Given entries Start Marker

(** X11.  Running [update_delta_times] a second time on the same table
    changes nothing: the store after two runs is, note by note, the store
    after one. *)
Theorem update_delta_times_idempotent (self : OrganizedNotesTable.t) (h h' h'' : heap) :
  table_wf (OrganizedNotesTable.table self) ->
  located h (OrganizedNotesTable.table self) ->
  OrganizedNotesTable.update_delta_times self h = Ok h' ->
  OrganizedNotesTable.update_delta_times self h' = Ok h'' ->
  forall r, h'' r = h' r.
Proof.
  intros Hwf Hloc Hrun1 Hrun2.
  rewrite update_delta_times_ok in Hrun1, Hrun2 by done.
  injection Hrun1 as <-. injection Hrun2 as <-.
  destruct Hwf as [Hnd _].
  destruct (OrganizedNotesTable.table self) as [|[t0 row0] rest0]; [done|].
  cbn [delta_loop].
  set (g2 := one_step t0 row0 t0 row0 h).
  set (h' := delta_loop t0 row0 rest0 g2).
  set (g1 := one_step t0 row0 t0 row0 h').
  assert (Htt : forall t r, note_at ((t0, row0) :: rest0) t r -> Note.timeline_tick (h r) = t)
    by (intros t r; by apply located_timeline).
  assert (Hrow0 : forall r, r ∈ row_refs row0 -> Note.timeline_tick (h r) = t0).
  { intros r Hr. apply Htt, note_at_cons. by left. }
  assert (Hrest0 : forall t r, note_at rest0 t r -> Note.timeline_tick (h r) = t).
  { intros t r Hr. apply Htt, note_at_cons. by right. }
  assert (Hg2 : forall r, Note.same_but_gaps (g2 r) (h r))
    by (intros r; apply one_step_static).
  destruct (delta_loop_frame rest0 t0 row0 g2) as [Hstat' Hframe'].
  fold h' in Hstat', Hframe'.
  assert (Hh' : forall r, Note.same_but_gaps (h' r) (h r)).
  { intros r. eapply same_but_gaps_trans; [apply Hstat' | apply Hg2]. }
  assert (Hg1 : forall r, Note.same_but_gaps (g1 r) (h r)).
  { intros r. eapply same_but_gaps_trans; [apply one_step_static | apply Hh']. }
  destruct (delta_loop_spec rest0 t0 row0 g2) as (_ & _ & _ & _ & Hlast).
  { exact Hnd. }
  { intros r Hr. rewrite (proj1 (Hg2 r)). by apply Hrow0. }
  { intros t r Hr. rewrite (proj1 (Hg2 r)). by apply Hrest0. }
  fold h' in Hlast.
  apply delta_loop_agree.
  - exact Hnd.
  - intros r Hr. rewrite (proj1 (Hg1 r)). by apply Hrow0.
  - intros t r Hr. rewrite (proj1 (Hg1 r)). by apply Hrest0.
  - intros r. eapply same_but_gaps_trans; [apply Hg1 | apply same_but_gaps_sym, Hg2].
  - intros r Hr. unfold g1, g2. rewrite !one_step_current; try done.
    + by apply Hrow0.
    + rewrite (proj1 (Hh' r)). by apply Hrow0.
  - intros l1 a ra r Heq Hr. unfold g1. destruct l1 as [|e l1].
    + injection Heq as <- <- _. unfold g2. rewrite !one_step_previous; try done.
      * by apply Hrow0.
      * rewrite (proj1 (Hh' r)). by apply Hrow0.
    + assert (Hnp : r ∉ row_refs row0).
      { intros Hp. apply Hrow0 in Hp. injection Heq as _ Heq.
        assert (Hat : note_at rest0 a r).
        { exists ra. split; [|done]. rewrite Heq. apply elem_of_app. right.
          apply list_elem_of_here. }
        pose proof (note_at_key _ _ _ Hat) as Hk. apply Hrest0 in Hat.
        unfold dict_wf in Hnd. rewrite dict_keys_cons in Hnd.
        apply NoDup_cons in Hnd as [Hnin _]. congruence. }
      rewrite one_step_not_previous by done.
      by apply (Hlast (e :: l1) a ra r).
  - intros r Hnr Hnrest. unfold g1. rewrite one_step_frame by done.
    by apply Hframe'.
Qed.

Given entries End Marker

Problem statement >>
When you reach the line in the material above that holds "set (h' := delta_loop t0 row0 rest0 g2).", begin reproducing lines exactly, and stop after the line that holds "note_at_cons. by left.".

Reply >>
  set (h' := delta_loop t0 row0 rest0 g2).
  set (g1 := one_step t0 row0 t0 row0 h').
  assert (Htt : forall t r, note_at ((t0, row0) :: rest0) t r -> Note.timeline_tick (h r) = t)
    by (intros t r; by apply located_timeline).
  assert (Hrow0 : forall r, r ∈ row_refs row0 -> Note.timeline_tick (h r) = t0).
  { intros r Hr. apply Htt, note_at_cons. by left. }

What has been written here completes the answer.